(Data items)
#####
(* ===== verification/Registry.v ===== *)
(** * The bounded declaration registry

    [och-core/src/series.rs], [SeriesRegistry]: the one authority that issues
    declaration revisions, retires series and binds envelopes to the active
    revision. A mutating method takes the registry and returns its result with
    the registry after the call; reachable registries are runs of operations
    from [registry_new]. *)

From S2P Require Import Prelude Bytes Identity Bounded Value Collection Series.

(** ** The registry *)

Record SeriesRegistryLimits := mkLimits { max_series : Z; max_declaration_revisions : Z }.
#[export] Instance SeriesRegistryLimits_eq_dec : EqDecision SeriesRegistryLimits.
Proof. solve_decision. Defined.
#[export] Instance wf_limits : Wf SeriesRegistryLimits := λ l,
  in_range 0 usize_max (max_series l) && in_range 0 usize_max (max_declaration_revisions l).

(** [BTreeMap<SeriesId, SeriesHistory>] as a finite map; only iteration
    ([series_ids], [snapshot]) depends on the key order. *)
Record SeriesRegistry := mkRegistry {
  reg_store_id : StoreId;
  reg_limits : SeriesRegistryLimits;
  reg_revision_count : Z;
  reg_series : gmap SeriesId SeriesHistory }.
#[export] Instance SeriesRegistry_eq_dec : EqDecision SeriesRegistry.
Proof. solve_decision. Defined.

Definition registry_new (store_id : StoreId) (limits : SeriesRegistryLimits) : SeriesRegistry :=
  mkRegistry store_id limits 0 ∅.

Definition series_count (r : SeriesRegistry) : Z := Z.of_nat (size (reg_series r)).
Definition history (r : SeriesRegistry) (series_id : SeriesId) : option SeriesHistory :=
  reg_series r !! series_id.

Definition find_revision (revision : DeclarationRevision) (ds : list SeriesDeclaration)
  : option SeriesDeclaration :=
  List.find (λ d, bool_decide (decl_revision d = revision)) ds.

Definition resolve (r : SeriesRegistry) (series_id : SeriesId) (revision : DeclarationRevision)
  : option SeriesDeclaration :=
  history r series_id ≫= λ h, find_revision revision (declarations h).

(** Iteration of the ordered map: entries by ascending identity. *)
Definition entry_le (a b : SeriesId * SeriesHistory) : Prop := ¬ id_lt b.1 a.1.
#[export] Instance entry_le_dec : RelDecision entry_le.
Proof. intros a b. unfold entry_le. apply _. Defined.
Definition ordered_entries (r : SeriesRegistry) : list (SeriesId * SeriesHistory) :=
  merge_sort entry_le (map_to_list (reg_series r)).
Definition series_ids (r : SeriesRegistry) : list SeriesId := (ordered_entries r).*1.

Record SeriesRegistrySnapshot := mkSnapshot {
  snap_store_id : StoreId;
  snap_limits : SeriesRegistryLimits;
  snap_revision_count : Z;
  snap_series : list SeriesHistory }.
Definition snapshot (r : SeriesRegistry) : SeriesRegistrySnapshot :=
  mkSnapshot (reg_store_id r) (reg_limits r) (reg_revision_count r)
    (compact_vec (compact_clone <$> (ordered_entries r).*2)).

(** [self.series.insert] or a write through [get_mut], and the counter. *)
Definition with_history (r : SeriesRegistry) (series_id : SeriesId) (h : SeriesHistory) (count : Z)
  : SeriesRegistry :=
  mkRegistry (reg_store_id r) (reg_limits r) count (<[series_id := h]> (reg_series r)).

Definition register (r : SeriesRegistry) (series_id : SeriesId) (binding : SeriesBinding)
    (payload : SeriesDeclarationPayload) (evidence : DeclarationEvidence)
  : result ModelError SeriesDeclaration * SeriesRegistry :=
  match reg_series r !! series_id with
  | Some history =>
    match retirement history with
    | Some _ => (Err SeriesRetired, r)
    | None =>
      match head (declarations history) with
      | None => (Err SeriesNotFound, r)
      | Some initial =>
        if decide (len (declarations history) = 1 ∧ history_binding history = binding ∧
                   decl_payload initial = payload ∧ decl_evidence initial = evidence)
        then (Ok initial, r)
        else (Err SeriesAlreadyRegistered, r)
      end
    end
  | None =>
    if decide (series_count r >= max_series (reg_limits r))
    then (Err RegistrySeriesCapacityExceeded, r)
    else if decide (reg_revision_count r >= max_declaration_revisions (reg_limits r))
    then (Err RegistryRevisionCapacityExceeded, r)
    else
      let declaration :=
        mkDeclaration (reg_store_id r) series_id FIRST None binding payload evidence in
      let history := mkHistory series_id binding [declaration] None in
      (Ok declaration, with_history r series_id history (reg_revision_count r + 1))
  end.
#####
Exercise ▸
All lines above with the word "payload" need to be reported.

Answer below ▸
    (payload : SeriesDeclarationPayload) (evidence : DeclarationEvidence)
                   decl_payload initial = payload ∧ decl_evidence initial = evidence)
        mkDeclaration (reg_store_id r) series_id FIRST None binding payload evidence in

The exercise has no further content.